The forces acting between two atomically smooth mica surfaces immersed in aqueous electrolyte have been measured, in the range of surface separations D, 0 ∼ 1000 nm, both in the absence and in the presence of macromolecules adsorbed onto the surfaces from solution. In this way the interactions between the adsorbed macromolecular layers themselves were determined. Interactions between the bare mica surfaces were short-range and in good accord with DLVO (electrostatic-double layer) theory for both electrolyte concentrations (10 −1 and 10 −3 M KNO 3). Two macromolecular systems were used as adsorbing species; (i) soluble calf-skin collagen and (ii) synthetic poly-L-lysine (MW = 77,000). The forces between adsorbed layers of collagen were monotonically repulsive, with interactions starting at D ∼ 650 nm.
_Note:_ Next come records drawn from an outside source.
(* ===== verification/SocketAddr.v ===== *)
(** * Sockets: the addresses they hold

    The last byte of an address stays zero, so its path is terminated and printing
    it is defined, whatever the kernel writes into it. *)
From S2P Require Import Prelude Mem Cstring Utils Addr AddrFacts Socket SocketInv.

(** Addresses in binary are of 4 or 16 bytes. *)
Class LawfulInet (IT : InetText) : Prop :=
  inet_pton_length : forall family text bytes, inet_pton family text = Some bytes -> (length bytes <= 16)%nat.

Lemma st_ok_write st off bs : st_ok st -> (off + length bs < STORAGE_SIZE)%nat -> st_ok (st_write st off bs).
Proof.
  intros [Hl Hz] Hb. split; [apply st_write_length; [done|lia]|].
  assert (st !! 127%nat = Some 0) as H.
  { rewrite last_lookup, Hl in Hz. exact Hz. }
  pose proof (st_write_length st off bs Hl ltac:(lia)) as Hl'. rewrite last_lookup. unfold full in Hl'. rewrite Hl'.
  change (pred STORAGE_SIZE) with 127%nat. unfold st_write. unfold STORAGE_SIZE in *.
  rewrite lookup_app_r by (rewrite length_take; lia). rewrite lookup_app_r by (rewrite length_take; lia).
  rewrite lookup_drop, length_take. by replace (off + length bs + (127 - off `min` length st - length bs))%nat with 127%nat by lia.
Qed.

Lemma st_ok_zero : st_ok (replicate STORAGE_SIZE 0).
Proof. by split. Qed.

Lemma init_ok family : address_ok (obus_socket_addr_init family).
Proof. apply st_ok_write; [apply st_ok_zero|cbn; unfold STORAGE_SIZE; lia]. Qed.

Lemma length_small addr : obus_socket_addr_length addr <= 110.
Proof. unfold obus_socket_addr_length. repeat case_match; lia. Qed.

Lemma fill_ok addr len bytes : address_ok addr -> len <= 110 -> address_ok (fill_addr addr len bytes).
Proof. intros H Hl. apply st_ok_write; [done|]. rewrite length_take. unfold STORAGE_SIZE. lia. Qed.

Lemma copy_path_ok addr from : address_ok addr -> address_ok (copy_path addr from).
Proof.
  intros H. apply st_ok_write; [done|]. unfold st_field. rewrite length_take.
  unfold STORAGE_SIZE, SUN_PATH_OFFSET, SUN_PATH_SIZE. lia.
Qed.

(** A tail of the bytes is terminated. *)
Lemma until_nul_last l : last l = Some 0 -> is_Some (until_nul l).
Proof.
  induction l as [|x l IH]; [done|]. cbn [until_nul]. intros H. destruct (Z.eqb_spec x 0); [by eexists|].
  destruct l as [|y l]; [cbn in H; congruence|]. destruct (IH H) as [t ->]. by eexists.
Qed.

Lemma tail_ok st off : st_ok st -> (off < STORAGE_SIZE)%nat -> is_Some (until_nul (drop off st)).
Proof.
  intros [Hl Hz] Ho. apply until_nul_last. rewrite last_lookup, length_drop, lookup_drop, Hl.
  rewrite last_lookup, Hl in Hz. by replace (off + pred (STORAGE_SIZE - off))%nat with (pred STORAGE_SIZE) by lia.
Qed.

Lemma path_ok addr : address_ok addr -> is_Some (st_path (sa_st addr)).
Proof. intros H. apply tail_ok; [done|]. unfold SUN_PATH_OFFSET, STORAGE_SIZE. lia. Qed.

Section Text.
Context {AL : Allocator} {IT : InetText}.

Lemma text_ok addr : address_ok addr -> is_Some (addr_text addr).
Proof.
  intros H. unfold addr_text. case_bool; [by eexists|]. case_bool; [by eexists|]. case_bool; [|by eexists].
  case_bool; apply fmap_is_Some; [apply tail_ok; [done|unfold SUN_PATH_OFFSET, STORAGE_SIZE; lia]|by apply path_ok].
Qed.

Lemma wp_strdup_any s (Q : option (list Z) -> mem -> Prop) m : (forall r m', Q r m') -> wp (strdup_value s) Q m.
Proof. intros HQ. apply wp_bind, wp_alloc; intros k m' _ _; by apply wp_ret. Qed.

Lemma wp_text addr (Q : option (list Z) -> mem -> Prop) m :
  address_ok addr -> (forall r m', Q r m') -> wp (obus_socket_addr_to_string addr) Q m.
Proof. intros [t Ht]%text_ok HQ. apply wp_bind. eapply wp_lift; [done|]. by apply wp_strdup_any. Qed.

Context {LI : LawfulInet IT}.

Lemma set_inet_ok family off addr host port :
  address_ok addr -> (off <= 8)%nat -> address_ok (snd (set_inet family off addr host port)).
Proof.
  intros H Ho. unfold set_inet. cbv zeta.
  assert (st_ok (st_write (sa_st addr) PORT_OFFSET (be_bytes 2 (u16 (atoi port))))) as H1.
  { apply st_ok_write; [done|]. rewrite length_be_bytes. apply Nat.ltb_lt. reflexivity. }
  case_bool; [done|]. destruct (inet_pton family host) as [bytes|] eqn:E; [|done].
  apply inet_pton_length in E. apply st_ok_write; [done|]. unfold STORAGE_SIZE. lia.
Qed.

Lemma set_unix_ok addr remain : address_ok addr -> address_ok (set_unix addr remain).
Proof.
  intros H. unfold set_unix. cbv zeta.
  assert (st_ok (st_write (sa_st addr) SUN_PATH_OFFSET (snprintf SUN_PATH_SIZE remain ++ [0]))) as H1.
  { apply st_ok_write; [done|]. unfold snprintf. rewrite length_app, length_take.
    change (length [0]) with 1%nat. unfold SUN_PATH_OFFSET, SUN_PATH_SIZE, STORAGE_SIZE. lia. }
  case_bool; [|done]. apply st_ok_write; [done|]. apply Nat.ltb_lt. reflexivity.
Qed.

(** What parsing gives, whatever is allocated. *)
Lemma wp_parse addr name m :
  wp (obus_socket_addr_init_from_string addr name)
     (fun r _ => fst r < 0 \/ fst r = 0 /\ address_ok (snd r) /\
        (AmpleMemory AL -> Z.of_nat (length name) < PTRDIFF_MAX -> is_Some (sa_name (snd r)))) m.
Proof.
  unfold obus_socket_addr_init_from_string. destruct (find_family families name) as [[family remain]|]; [|by apply wp_ret; left].
  cbv zeta.
  assert (forall a m1, address_ok a -> wp (n ← strdup_value name; mret (0, SockAddr n (sa_st a)))
    (fun r _ => fst r < 0 \/ fst r = 0 /\ address_ok (snd r) /\
       (AmpleMemory AL -> Z.of_nat (length name) < PTRDIFF_MAX -> is_Some (sa_name (snd r)))) m1) as Hfin.
  { intros a m1 Ha. apply wp_bind. unfold strdup_value. apply wp_bind, wp_alloc.
    - intros k m' _ _. apply wp_ret, wp_ret. right. split_and!; [done|done|]. intros _ _. by eexists.
    - intros k m' _ H. apply wp_ret, wp_ret. right. split_and!; [done|done|]. intros HAM Hl.
      rewrite malloc_ample in H by lia. done. }
  destruct ((family =? AF_INET) || (family =? AF_INET6)); [|by apply Hfin, set_unix_ok, init_ok].
  apply wp_bind, wp_strdup_any. intros [str|] m1; [|by apply wp_ret; left].
  destruct (strrchr str 58) as [i|]; [|by apply wp_ret; left].
  destruct (set_inet _ _ _ _ _) as [ret a] eqn:E. apply Hfin.
  match type of E with ?c = _ => assert (address_ok (snd c)) as H by (apply set_inet_ok; [apply init_ok|case_bool; unfold SIN_ADDR_OFFSET, SIN6_ADDR_OFFSET; lia]) end.
  by rewrite E in H.
Qed.
End Text.
(** ** Creation of a server *)

Lemma contents_new_server x p c :
  contents_ok None x -> so_clients x !! p = None -> so_servers x !! p = None -> so_peers x !! p = None ->
  ks_cb c <> 0 -> address_ok (ks_addr c) -> is_Some (sa_name (ks_addr c)) -> ks_peers c = [] ->
  contents_ok (Some p) (SState (so_clients x) (<[p := c]> (so_servers x)) (so_peers x) (so_user x)).
Proof.
  intros C H1 H2 H3 Hcb Ha Hn Hp. pose proof (xo_peer _ _ C) as C3'.
  apply (contents_exempt p) in C as [C1 C2 C3]; [|done]. constructor; cbn.
  - intros q d Hd. destruct (C1 q d Hd) as (? & ?). rewrite lookup_insert_ne by congruence. done.
  - intros q d. rewrite lookup_insert. case_decide; [subst; intros [= <-]|by apply C2]. rewrite Hp.
    split_and!; try done; [by left|apply NoDup_nil_2|]. intros r. split; [by intros ?%not_elem_of_nil|].
    intros [_ (d & Hd & He)]. destruct (C3' r d Hd) as (_ & _ & [? ?]). congruence.
  - intros q d Hd. destruct (C3 q d Hd) as (? & ? & ?). rewrite lookup_insert_ne by congruence.
    split_and!; [done|done|by apply insert_some].
Qed.

Lemma contents_timed_server x p c t :
  contents_ok (Some p) x -> so_servers x !! p = Some c ->
  contents_ok None (SState (so_clients x) (<[p := ks_with_timer c (Some t)]> (so_servers x)) (so_peers x) (so_user x)).
Proof.
  intros C Hc. destruct (xo_server _ _ C p c Hc) as (H1 & H2 & H3 & _ & H5 & H6 & H7 & H8). destruct C as [C1 C2 C3].
  assert (forall (l : list positive) pp, (forall r, r ∈ l <-> Some p <> Some r /\ exists d, so_peers x !! r = Some d /\ kp_srv d = pp) ->
    forall r, r ∈ l <-> @None positive <> Some r /\ exists d, so_peers x !! r = Some d /\ kp_srv d = pp) as Hlist.
  { intros l pp Hl r. rewrite Hl. split; intros [_ (d & Hd & Hs)]; (split; [|by exists d]); [done|]. intros [= <-]. congruence. }
  constructor; cbn.
  - intros q d Hd. assert (q <> p) by congruence. rewrite lookup_insert_ne by done.
    destruct (C1 q d Hd) as (? & ? & ? & [?|?] & ?); [congruence|]. split_and!; try done. by right.
  - intros q d. rewrite lookup_insert. case_decide; [subst; intros [= <-]; cbn; split_and!; try done; [right; by eexists|by apply Hlist]|].
    intros Hd. destruct (C2 q d Hd) as (? & ? & ? & [?|?] & ? & ? & ? & H9); [congruence|]. split_and!; try done; [by right|by apply Hlist].
  - intros q d Hd. destruct (C3 q d Hd) as (? & ? & ?). rewrite lookup_insert_ne by congruence.
    split_and!; [done|done|by apply insert_some].
Qed.

Lemma reviewed_server x p c :
  so_clients x !! p = None ->
  reviewed p (Some (server_view c)) x (SState (so_clients x) (<[p := c]> (so_servers x)) (so_peers x) (so_user x)).
Proof.
  intros Hc q. unfold view. cbn. rewrite lookup_insert. destruct (decide (q = p)) as [->|Hq]; [by rewrite Hc, decide_True|].
  by rewrite decide_False by congruence.
Qed.

(** The new server enters the state. *)
Lemma server_newborn n s lp c :
  sock_inv None n s -> ls_loop s = Some lp -> ks_cb c <> 0 -> address_ok (ks_addr c) -> is_Some (sa_name (ks_addr c)) ->
  ks_peers c = [] -> sb_fd (ks_sock c) = -1 -> ks_timer c = None -> let p := socket_address s in
  let s0 := set_fds (set_loop s (Some (set_ref lp (lp_ref lp + 1)))) (<[p := obus_fd_init (-1) 0 0 0]> (ls_fds s)) in
  let s' := set_servers s0 (<[p := c]> (servers_of s0)) in
  sock_inv (Some p) n s' /\ newborn p (server_view c) s' /\ array_kept s s' /\ servers_of s' !! p = Some c.
Proof.
  intros HI El Hcb Ha Hname Hpe Hfd Hct p s0 s'. destruct (socket_address_fresh s p eq_refl) as (Hf & Ht & F1 & F2 & F3).
  set (x := SState (so_clients (socks_of s)) (<[p := c]> (so_servers (socks_of s))) (so_peers (socks_of s)) (so_user (socks_of s))).
  change s' with (set_socks s0 x). pose proof (reviewed_server (socks_of s) p c F1) as Hx. change (SState _ _ _ _) with x in Hx.
  assert (servers_of (set_socks s0 x) !! p = Some c) as Hc by apply lookup_insert_eq.
  assert (sock_inv (Some p) n (set_socks s0 x)) as I1.
  { apply (sock_inv_new n s p (server_view c) x lp); [done|done|done|done|done|by intros []| |].
    - unfold n_socks, x. cbn. rewrite map_size_insert_None by done. lia.
    - apply (contents_new_server (socks_of s) p c); [apply HI|done..]. }
  split_and!; [done| | |done].
  - constructor; [|done|done|exact (unseen_untimed n s p HI (fresh_view s p eq_refl))| |].
    + by eapply view_server.
    + exists (obus_fd_init (-1) 0 0 0). split; [apply lookup_insert_eq|done].
    + intros d Hd. rewrite Hc in Hd. by injection Hd as <-.
  - intros i (lp1 & e & El1 & He). rewrite El in El1. injection El1 as <-. by eexists _, e.
Qed.

Lemma server_no_peer E n s p c : sock_inv E n s -> servers_of s !! p = Some c -> so_peers (socks_of s) !! p = None.
Proof. intros HI Hc. by destruct (xo_server _ _ (si_contents _ _ _ HI) p c Hc) as (_ & ? & _). Qed.

(** A server without peers is torn down. *)
Lemma wps_server_tear {A} (a : A) n p c t s w m :
  1 <= n -> sock_inv None n s -> servers_of s !! p = Some c -> ks_timer c = Some t -> alone (sb_fd (ks_sock c)) p s ->
  ks_peers c = [] ->
  wps (_ ← obus_timer_destroy t; _ ← obus_socket_base_destroy p; free_socket p;; mret a)
      (fun r s' _ _ => r = a /\ sock_inv None n s' /\ array_kept s s') s w m.
Proof.
  intros Hn HI Hc Ht HA Hp. destruct (server_timer_of _ _ _ _ HI Hc) as (t' & tm & Ht' & Htm & _ & Hd).
  rewrite Ht in Ht'. injection Ht' as <-.
  eapply (wps_tear_down a n p (server_view c) t tm); [done|done|by eapply view_server|done|done|done| |done|].
  - by eapply server_no_peer.
  - intros c1 Hc1. rewrite Hc in Hc1. by injection Hc1 as <-.
Qed.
This indicates an adsorbed layer extending some 300 nm from each surface, and suggests the rod-like collagen monomers (of length 300 nm and diameter 1.5 nm) are adsorbed end-on normal to the mica substrate. This finding is in accord with recent independent viscometric and radiometric studies of monomeric collagen adsorbed onto glass substrates. For the case of the adsorbed polylysine layers, the forces are again monotonically repulsive, and onset of interactions occurs at D ∼ 120–140 nm. As the surfaces approach, irreversible changes in the surface structure of the adsorbed polyelectrolyte take place and the final quasi-equilibrium adsorption configuration is that of a dense, flat surface layer. A close analysis of the force—distance profiles reveals that the interaction is a combination of both reversible, repulsive field-type (DLVO) forces, and a repulsive steric component which is largely irreversible.